> Activity
Each line below has to be output exactly, from first to last.

> Records for this exercise
*****

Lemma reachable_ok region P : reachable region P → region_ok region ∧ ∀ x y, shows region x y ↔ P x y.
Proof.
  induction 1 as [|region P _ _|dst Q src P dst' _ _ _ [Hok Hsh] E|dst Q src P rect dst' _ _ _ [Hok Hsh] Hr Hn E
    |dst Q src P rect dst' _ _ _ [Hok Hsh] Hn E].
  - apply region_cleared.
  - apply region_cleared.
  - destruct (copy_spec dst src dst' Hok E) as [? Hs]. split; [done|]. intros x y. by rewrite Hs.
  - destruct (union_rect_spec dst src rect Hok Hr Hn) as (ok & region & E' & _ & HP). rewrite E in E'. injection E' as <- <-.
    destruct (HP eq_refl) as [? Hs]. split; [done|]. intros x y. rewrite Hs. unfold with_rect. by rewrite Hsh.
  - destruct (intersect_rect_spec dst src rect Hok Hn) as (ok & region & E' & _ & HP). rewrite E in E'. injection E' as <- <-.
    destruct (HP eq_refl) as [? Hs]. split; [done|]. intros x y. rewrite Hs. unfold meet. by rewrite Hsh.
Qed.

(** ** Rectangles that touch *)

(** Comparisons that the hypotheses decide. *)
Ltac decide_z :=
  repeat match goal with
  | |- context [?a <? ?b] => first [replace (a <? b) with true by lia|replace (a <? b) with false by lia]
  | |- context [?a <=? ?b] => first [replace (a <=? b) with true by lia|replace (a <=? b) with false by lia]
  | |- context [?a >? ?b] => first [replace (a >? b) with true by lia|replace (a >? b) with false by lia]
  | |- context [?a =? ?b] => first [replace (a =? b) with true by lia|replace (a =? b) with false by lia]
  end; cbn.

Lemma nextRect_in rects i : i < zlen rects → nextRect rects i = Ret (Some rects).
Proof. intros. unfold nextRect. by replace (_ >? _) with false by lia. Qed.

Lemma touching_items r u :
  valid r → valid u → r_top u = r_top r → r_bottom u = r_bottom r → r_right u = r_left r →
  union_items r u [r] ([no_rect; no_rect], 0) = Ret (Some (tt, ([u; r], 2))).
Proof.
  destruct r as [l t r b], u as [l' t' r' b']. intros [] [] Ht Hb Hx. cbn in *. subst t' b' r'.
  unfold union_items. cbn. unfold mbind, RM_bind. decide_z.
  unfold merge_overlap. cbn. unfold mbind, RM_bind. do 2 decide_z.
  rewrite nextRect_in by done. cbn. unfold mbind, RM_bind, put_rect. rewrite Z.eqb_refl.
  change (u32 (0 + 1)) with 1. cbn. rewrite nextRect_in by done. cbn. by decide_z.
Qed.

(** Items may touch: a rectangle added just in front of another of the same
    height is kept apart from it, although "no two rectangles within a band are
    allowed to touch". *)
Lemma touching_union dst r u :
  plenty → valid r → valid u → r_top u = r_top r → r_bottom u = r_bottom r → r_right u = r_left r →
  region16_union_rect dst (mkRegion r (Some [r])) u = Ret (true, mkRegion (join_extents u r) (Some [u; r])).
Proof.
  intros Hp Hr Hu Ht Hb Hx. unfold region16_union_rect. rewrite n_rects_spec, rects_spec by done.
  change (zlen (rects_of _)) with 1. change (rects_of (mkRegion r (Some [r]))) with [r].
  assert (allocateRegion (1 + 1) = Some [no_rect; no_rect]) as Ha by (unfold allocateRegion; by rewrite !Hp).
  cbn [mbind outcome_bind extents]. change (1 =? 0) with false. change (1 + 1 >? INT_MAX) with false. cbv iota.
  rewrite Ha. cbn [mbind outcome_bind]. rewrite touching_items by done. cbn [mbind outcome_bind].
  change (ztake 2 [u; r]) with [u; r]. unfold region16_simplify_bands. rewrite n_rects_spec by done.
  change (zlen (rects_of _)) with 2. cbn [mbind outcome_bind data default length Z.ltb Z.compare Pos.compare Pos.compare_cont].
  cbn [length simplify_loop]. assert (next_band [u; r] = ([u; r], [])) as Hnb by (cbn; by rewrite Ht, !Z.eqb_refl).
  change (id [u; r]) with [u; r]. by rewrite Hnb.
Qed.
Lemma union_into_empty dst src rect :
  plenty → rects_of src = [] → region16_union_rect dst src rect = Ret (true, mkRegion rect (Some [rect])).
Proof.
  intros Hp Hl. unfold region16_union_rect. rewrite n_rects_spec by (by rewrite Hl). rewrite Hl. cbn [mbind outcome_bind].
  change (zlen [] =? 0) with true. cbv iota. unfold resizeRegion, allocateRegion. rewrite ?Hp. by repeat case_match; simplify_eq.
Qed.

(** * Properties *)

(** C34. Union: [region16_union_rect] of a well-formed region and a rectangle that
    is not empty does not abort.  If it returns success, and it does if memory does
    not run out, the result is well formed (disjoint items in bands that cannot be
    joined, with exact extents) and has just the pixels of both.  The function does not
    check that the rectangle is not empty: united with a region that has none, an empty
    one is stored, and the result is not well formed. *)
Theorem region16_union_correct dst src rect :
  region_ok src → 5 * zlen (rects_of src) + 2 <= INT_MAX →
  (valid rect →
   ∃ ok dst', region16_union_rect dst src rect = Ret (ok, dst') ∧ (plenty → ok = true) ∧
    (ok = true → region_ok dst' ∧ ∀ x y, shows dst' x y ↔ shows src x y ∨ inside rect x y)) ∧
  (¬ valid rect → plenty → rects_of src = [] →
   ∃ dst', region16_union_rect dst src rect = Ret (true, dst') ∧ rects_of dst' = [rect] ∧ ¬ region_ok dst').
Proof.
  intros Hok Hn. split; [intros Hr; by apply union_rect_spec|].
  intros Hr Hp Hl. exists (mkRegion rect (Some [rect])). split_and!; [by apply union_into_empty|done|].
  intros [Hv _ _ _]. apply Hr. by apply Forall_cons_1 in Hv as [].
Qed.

*****

> Task response
Lemma reachable_ok region P : reachable region P → region_ok region ∧ ∀ x y, shows region x y ↔ P x y.
Proof.
  induction 1 as [|region P _ _|dst Q src P dst' _ _ _ [Hok Hsh] E|dst Q src P rect dst' _ _ _ [Hok Hsh] Hr Hn E
    |dst Q src P rect dst' _ _ _ [Hok Hsh] Hn E].
  - apply region_cleared.
  - apply region_cleared.
  - destruct (copy_spec dst src dst' Hok E) as [? Hs]. split; [done|]. intros x y. by rewrite Hs.
  - destruct (union_rect_spec dst src rect Hok Hr Hn) as (ok & region & E' & _ & HP). rewrite E in E'. injection E' as <- <-.
    destruct (HP eq_refl) as [? Hs]. split; [done|]. intros x y. rewrite Hs. unfold with_rect. by rewrite Hsh.
  - destruct (intersect_rect_spec dst src rect Hok Hn) as (ok & region & E' & _ & HP). rewrite E in E'. injection E' as <- <-.
    destruct (HP eq_refl) as [? Hs]. split; [done|]. intros x y. rewrite Hs. unfold meet. by rewrite Hsh.
Qed.

(** ** Rectangles that touch *)

(** Comparisons that the hypotheses decide. *)
Ltac decide_z :=
  repeat match goal with
  | |- context [?a <? ?b] => first [replace (a <? b) with true by lia|replace (a <? b) with false by lia]
  | |- context [?a <=? ?b] => first [replace (a <=? b) with true by lia|replace (a <=? b) with false by lia]
  | |- context [?a >? ?b] => first [replace (a >? b) with true by lia|replace (a >? b) with false by lia]
  | |- context [?a =? ?b] => first [replace (a =? b) with true by lia|replace (a =? b) with false by lia]
  end; cbn.

Lemma nextRect_in rects i : i < zlen rects → nextRect rects i = Ret (Some rects).
Proof. intros. unfold nextRect. by replace (_ >? _) with false by lia. Qed.

Lemma touching_items r u :
  valid r → valid u → r_top u = r_top r → r_bottom u = r_bottom r → r_right u = r_left r →
  union_items r u [r] ([no_rect; no_rect], 0) = Ret (Some (tt, ([u; r], 2))).
Proof.
  destruct r as [l t r b], u as [l' t' r' b']. intros [] [] Ht Hb Hx. cbn in *. subst t' b' r'.
  unfold union_items. cbn. unfold mbind, RM_bind. decide_z.
  unfold merge_overlap. cbn. unfold mbind, RM_bind. do 2 decide_z.
  rewrite nextRect_in by done. cbn. unfold mbind, RM_bind, put_rect. rewrite Z.eqb_refl.
  change (u32 (0 + 1)) with 1. cbn. rewrite nextRect_in by done. cbn. by decide_z.
Qed.

(** Items may touch: a rectangle added just in front of another of the same
    height is kept apart from it, although "no two rectangles within a band are
    allowed to touch". *)
Lemma touching_union dst r u :
  plenty → valid r → valid u → r_top u = r_top r → r_bottom u = r_bottom r → r_right u = r_left r →
  region16_union_rect dst (mkRegion r (Some [r])) u = Ret (true, mkRegion (join_extents u r) (Some [u; r])).
Proof.
  intros Hp Hr Hu Ht Hb Hx. unfold region16_union_rect. rewrite n_rects_spec, rects_spec by done.
  change (zlen (rects_of _)) with 1. change (rects_of (mkRegion r (Some [r]))) with [r].
  assert (allocateRegion (1 + 1) = Some [no_rect; no_rect]) as Ha by (unfold allocateRegion; by rewrite !Hp).
  cbn [mbind outcome_bind extents]. change (1 =? 0) with false. change (1 + 1 >? INT_MAX) with false. cbv iota.
  rewrite Ha. cbn [mbind outcome_bind]. rewrite touching_items by done. cbn [mbind outcome_bind].
  change (ztake 2 [u; r]) with [u; r]. unfold region16_simplify_bands. rewrite n_rects_spec by done.
  change (zlen (rects_of _)) with 2. cbn [mbind outcome_bind data default length Z.ltb Z.compare Pos.compare Pos.compare_cont].
  cbn [length simplify_loop]. assert (next_band [u; r] = ([u; r], [])) as Hnb by (cbn; by rewrite Ht, !Z.eqb_refl).
  change (id [u; r]) with [u; r]. by rewrite Hnb.
Qed.
Lemma union_into_empty dst src rect :
  plenty → rects_of src = [] → region16_union_rect dst src rect = Ret (true, mkRegion rect (Some [rect])).
Proof.
  intros Hp Hl. unfold region16_union_rect. rewrite n_rects_spec by (by rewrite Hl). rewrite Hl. cbn [mbind outcome_bind].
  change (zlen [] =? 0) with true. cbv iota. unfold resizeRegion, allocateRegion. rewrite ?Hp. by repeat case_match; simplify_eq.
Qed.

(** * Properties *)

(** C34. Union: [region16_union_rect] of a well-formed region and a rectangle that
    is not empty does not abort.  If it returns success, and it does if memory does
    not run out, the result is well formed (disjoint items in bands that cannot be
    joined, with exact extents) and has just the pixels of both.  The function does not
    check that the rectangle is not empty: united with a region that has none, an empty
    one is stored, and the result is not well formed. *)
Theorem region16_union_correct dst src rect :
  region_ok src → 5 * zlen (rects_of src) + 2 <= INT_MAX →
  (valid rect →
   ∃ ok dst', region16_union_rect dst src rect = Ret (ok, dst') ∧ (plenty → ok = true) ∧
    (ok = true → region_ok dst' ∧ ∀ x y, shows dst' x y ↔ shows src x y ∨ inside rect x y)) ∧
  (¬ valid rect → plenty → rects_of src = [] →
   ∃ dst', region16_union_rect dst src rect = Ret (true, dst') ∧ rects_of dst' = [rect] ∧ ¬ region_ok dst').
Proof.
  intros Hok Hn. split; [intros Hr; by apply union_rect_spec|].
  intros Hr Hp Hl. exists (mkRegion rect (Some [rect])). split_and!; [by apply union_into_empty|done|].
  intros [Hv _ _ _]. apply Hr. by apply Forall_cons_1 in Hv as [].
Qed.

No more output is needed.